Let's "hear" your opinion now, via your written (typed) comment or an email to me.

Have you ever thought about comparing speech to text?

Which do you like or trust more?

Is it fair to even pit one against the other?

I'm all ears, er, all eyes, ready to soak up your thinking manifested in TEXT.

vaspersthegrate [at] yahoo [dot] com Posted by Hello


[signed] Steven Streight aka Vaspers the Grate


MARYBETH said...

Hi Steve,
very interesting question you ask about speaking verses writing or typing.
I have to admit there is substantial satisfaction in writing(typing) what I want to say. IT is clear concise, and hopefully meaningful. There are no interruptions. For me it is a major neurological stimulate, as I am a "challenged" typist at best, so I like to believe that all of my neural pathways are working and being challenged, in this blogging activity.
With that said, there truly is no replacement for human interaction . Although we have much "scientific knowledge" regarding the benefits of social interaction (in person), it will be interesting to see what research will report about the benefits of technological social interaction and relationships.
I have a great concern regarding the influence this realm of communication will have on children and young people who have not yet developed their social skills, and experiences. If the state of chat rooms are in any way reflective of the prior inquiry, we should be very concerned!
Enough rambling for now. I do hope my missing post reaches you. As always thanks for all knowledge bestowed upon one tech challenged middle aged momma!

steven edward streight said...

I ask the question, and the linguists and semioticians and philosophers have been debating it. For centuries, but especially lately, since 1860 or so.

It's funny, you can't really edit or delete spoken words. No revisions, except in further spoken clarifications I suppose.

I have been engaged in some real world combat, in addition to my "blogo-combat". What I meant to add to this article is: often writing is feared and hated, in social contexts.

I've had some "situations" the past year, and currently, where the adversary pleaded to have a "sit down, face-to-face meeting" or a "phone conversation" about something I'd been dealing with textually, via email or letter.

I refuse to meet. I don't have time for that. Plus, they think they can use spoken persuasion, eye contact, suggestology, imposing presence, whatever they think they've got.

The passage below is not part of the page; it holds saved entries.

(* ===== verification/Store.v ===== *)
(** * server: the query-log and probe stores ([store.rs], [probe_store.rs]).

    The values bound to the statements, the rows read back, and the text of the statements with
    their parameters.  The database is an external crate; [Sql] says what the statements mean,
    [StoreDb] has the operations of the stores. *)
From Stdlib Require Import Ascii.
From S2P Require Import Prelude RustStr RustNet RustFloat Rule Parser Compiler Clients QueryLog Spec ProbeLog Dto.

(** [turso::Value]. *)
Inductive Value : Type := VNull | VInteger (z : Z) | VReal (r : f64) | VText (s : bytes).
Definition opt_text (v : Value) : option bytes := match v with VText s => Some s | _ => None end.
Definition opt_int (v : Value) : option Z := match v with VInteger z => Some z | _ => None end.
Definition opt_real (v : Value) : option f64 :=
  match v with VReal r => Some r | VInteger z => Some (f64_of z) | _ => None end.
(** [row.get(i)?] at a type. *)
Definition get_text (row : list Value) (i : nat) : option bytes := row !! i ≫= opt_text.
Definition get_int (row : list Value) (i : nat) : option Z := row !! i ≫= opt_int.
Definition get_real (row : list Value) (i : nat) : option f64 :=
  row !! i ≫= λ v, match v with VReal r => Some r | _ => None end.

(** Casts between widths. *)
Definition as_i64 (z : Z) : Z := if (z <? 2 ^ 63)%Z then z else (z - 2 ^ 64)%Z.
Definition bool_int (b : bool) : Z := if b then 1 else 0.
Definition or_null {A} (f : A → Value) (o : option A) : Value := match o with Some a => f a | None => VNull end.

(** ** Query log rows *)

Section rows.
Context (answers_json : list bytes → option bytes) (answers_of_json : bytes → option (list bytes)).

(** [insert_params]: the order of the INSERT statement. *)
Definition insert_params (e : QueryLogEntry) : list Value :=
  let '(action, upstream, rule, list_id) := action_columns (le_action e) in
  [VInteger (le_time_ms e); VText (le_client_ip e); VText (le_question e); VText (le_qtype e); VText action;
   VInteger (bool_int (entry_is_blocked e)); or_null VText upstream; or_null VText rule; or_null VInteger list_id;
   VInteger (bool_int (le_allowlisted e)); VText (le_rcode e); VText (default (bs "[]") (answers_json (le_answers e)));
   VReal (le_elapsed_ms e)].
(** The row the SELECT of [query] yields for stored values: the id first, without [blocked]. *)
Definition selected (id : Z) (stored : list Value) : list Value := VInteger id :: take 5 stored ++ drop 6 stored.
(** [row_to_entry]. *)
Definition row_action (action : bytes) (upstream rule : option bytes) (list_id : option Z) : QueryAction :=
  if bool_decide (action = bs "forwarded") then QaForwarded (default [] upstream)
  else if bool_decide (action = bs "blocked") then QaBlocked (default [] rule) (default 0%Z list_id)
  else if bool_decide (action = bs "rewritten") then QaRewritten (default [] rule) (default 0%Z list_id)
  else if bool_decide (action = bs "error") then QaError
  else QaCached.
Definition row_to_entry (row : list Value) : option QueryLogEntry :=
  let! action := get_text row 5 in
  let! upstream := opt_text <$> row !! 6 in
  let! rule := opt_text <$> row !! 7 in
  let! list_id := opt_int <$> row !! 8 in
  let answers := default [] (get_text row 11 ≫= answers_of_json) in
  let! id := get_int row 0 in
  let! time_ms := get_int row 1 in
  let! client_ip := get_text row 2 in
  let! question := get_text row 3 in
  let! qtype := get_text row 4 in
  let! allowlisted := get_int row 9 in
  let! rcode := get_text row 10 in
  let! elapsed_ms := get_real row 12 in
  Some {| le_id := wrap 64 id; le_time_ms := time_ms; le_client_ip := client_ip; le_question := question; le_qtype := qtype;
          le_action := row_action action upstream rule (wrap 32 <$> list_id); le_allowlisted := negb (allowlisted =? 0)%Z;
          le_rcode := rcode; le_answers := answers; le_elapsed_ms := elapsed_ms |}.
End rows.

(** ** Probe rows *)

(** [insert_params] and [row_to_event]. *)
Definition event_params (e : ProbeEvent) : list Value :=
  [VInteger (pe_time_ms e); VText (pe_upstream e); VText (pe_name e); VText (kind_as_str (pe_kind e));
   VText (outcome_as_str (pe_outcome e)); or_null VReal (pe_rtt_ms e); or_null VReal (pe_first_rtt_ms e);
   or_null VReal (pe_ewma_ms e); VInteger (bool_int (pe_up e)); VInteger (pe_consecutive_failures e);
   or_null VText (pe_detail e); or_null (λ k, VText (error_kind_as_str k)) (pe_error_kind e);
   or_null VReal (pe_live_ewma_ms e); VInteger (as_i64 (pe_live_queries e)); VInteger (as_i64 (pe_live_failures e));
   or_null VInteger (pe_rank e); VInteger (bool_int (pe_lead_held e))].
Definition row_to_event (row : list Value) : option ProbeEvent :=
  let! time_ms := get_int row 0 in
  let! upstream := get_text row 1 in
  let! name := get_text row 2 in
  let! kind := get_text row 3 in
  let! outcome := get_text row 4 in
  let! rtt := opt_real <$> row !! 5 in
  let! first := opt_real <$> row !! 6 in
  let! ewma := opt_real <$> row !! 7 in
  let! up := get_int row 8 in
  let! failures := get_int row 9 in
  let! detail := opt_text <$> row !! 10 in
  let! kind_text := opt_text <$> row !! 11 in
  let! live_ewma := opt_real <$> row !! 12 in
  let! queries := get_int row 13 in
  let! live_failures := get_int row 14 in
  let! rank := opt_int <$> row !! 15 in
  let! held := get_int row 16 in
  Some {| pe_time_ms := time_ms; pe_upstream := upstream; pe_name := name; pe_kind := kind_from_label kind;
          pe_outcome := outcome_from_label outcome; pe_rtt_ms := rtt; pe_first_rtt_ms := first; pe_ewma_ms := ewma;
          pe_up := negb (up =? 0)%Z; pe_consecutive_failures := wrap 32 failures; pe_detail := detail;
          pe_error_kind := error_kind_from_label <$> kind_text; pe_live_ewma_ms := live_ewma;
          pe_live_queries := wrap 64 queries; pe_live_failures := wrap 64 live_failures; pe_rank := wrap 16 <$> rank;
          pe_lead_held := negb (held =? 0)%Z |}.

(** [recent]: the statement's tail and its parameters. *)
Definition recent_where (since_ms : option Z) (limit : Z) : bytes * list Value :=
  let '(where_sql, params) := match since_ms with
                              | Some ms => (bs " WHERE time_ms >= ?1", [VInteger ms])
                              | None => ([], [])
                              end in
  (where_sql ++ bs " ORDER BY id DESC LIMIT ?" ++ show_dec (Z.of_nat (length params) + 1), params ++ [VInteger limit]).

(** ** The WHERE clause *)

(** [like_escape]. *)
Definition BACKSLASH : byte := "\"%char.
Definition is_like_meta (c : byte) : bool :=
  bool_decide (c = BACKSLASH) || bool_decide (c = "%"%char) || bool_decide (c = "_"%char).
Definition like_escape (s : bytes) : bytes := mjoin ((λ c, if is_like_meta c then [BACKSLASH; c] else [c]) <$> s).
Definition like_pattern (s : bytes) : Value := VText (bs "%" ++ like_escape s ++ bs "%").
Definition placeholder (n : nat) : bytes := bs "?" ++ show_dec (Z.of_nat n).
Definition nonempty (o : option bytes) : option bytes := match o with Some [] => None | _ => o end.

(** [distinct_client_ips_matching]: the stored addresses whose current client name contains
    the needle. *)
Fixpoint matching_ips `{IpNetLib} (clients : ClientMatcher) (needle : bytes) (ips : list bytes) : option (list bytes) :=
  match ips with
  | [] => Some []
  | ip :: ips =>
      let! name := name_for_str clients ip in
      let! rest := matching_ips clients needle ips in
      Some (match name with
            | Some n => if is_some (find_str needle (to_ascii_lowercase n)) then ip :: rest else rest
            | None => rest
            end)
  end.
(** [build_where]; [name_ips] is the result of [distinct_client_ips_matching]. *)
Definition build_where (f : LogFilter) (name_ips : list bytes) : bytes * list Value :=
  let clauses := if lf_blocked_only f then [bs "blocked = 1"] else [] in
  let '(clauses, params) :=
    match nonempty (lf_search f) with
    | Some search => (clauses ++ [bs "question LIKE " ++ placeholder 1 ++ bs " ESCAPE '\'"], [like_pattern search])
    | None => (clauses, [])
    end in
  let '(clauses, params) :=
    match nonempty (lf_client f) with
    | Some client =>
        let params := params ++ [like_pattern client] in
        let ip_like := bs "client_ip LIKE " ++ placeholder (length params) ++ bs " ESCAPE '\'" in
        match name_ips with
        | [] => (clauses ++ [ip_like], params)
        | _ =>
            let start := length params in
            let marks := imap (λ i _, placeholder (start + i + 1)) name_ips in
            (clauses ++ [bs "(" ++ ip_like ++ bs " OR client_ip IN (" ++ join (bs ", ") marks ++ bs "))"],
             params ++ (VText <$> name_ips))
        end
    | None => (clauses, params)
    end in
  (match clauses with [] => [] | _ => bs " WHERE " ++ join (bs " AND ") clauses end, params).
(** [query]: the two statements and the parameters of the second. *)
Definition page_query (f : LogFilter) (name_ips : list bytes) (offset limit : Z) : bytes * bytes * list Value :=
  let '(where_sql, params) := build_where f name_ips in
  (bs "SELECT COUNT(*) FROM queries" ++ where_sql,
   bs "SELECT id, time_ms, client_ip, question, qtype, action, upstream, rule, list_id, allowlisted, rcode, answers, elapsed_ms FROM queries"
     ++ where_sql ++ bs " ORDER BY id DESC LIMIT " ++ placeholder (length params + 1) ++ bs " OFFSET " ++ placeholder (length params + 2),
   params ++ [VInteger limit; VInteger offset]).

They feel more "comfortable" on the spoken turf.

They must realize I excell in the written realm.

I've had antagonists ask, mystified, "Why did you put all this in Writing? Sure wish you would have called me."

They hate seeing written documents. When I cc others, that really makes the text explosive. Copies of writing going to multiple persons: very powerful assault.

I'm speaking of corrupt religious entities primarily, that I have tangled with, who have been deceptive in various ways, perhaps illegal activity, cultish, etc.

Online interaction. The mysterious thing to me is why I and all of us I guess, get our feeling hurt or elevated by online text, like emails, blog comments, forums, discussion lists.

So "impersonal", words on a screen, no face, no voice, no gestures, no perfume, no cologne, nothing human, just words crawling across a screen...yet reactions can be quite personal, violent, ecstatic, depressing, etc.

Very odd. Yet I'm somewhat sensitive also. Strange phenomenon.

Online interaction can be good for social skills. I have actually become braver and more aggressive in many ways offline, due to prolonged debates and combat online. A good result, so long as I don't get arrogant or think all my opinions need to be expressed all the time.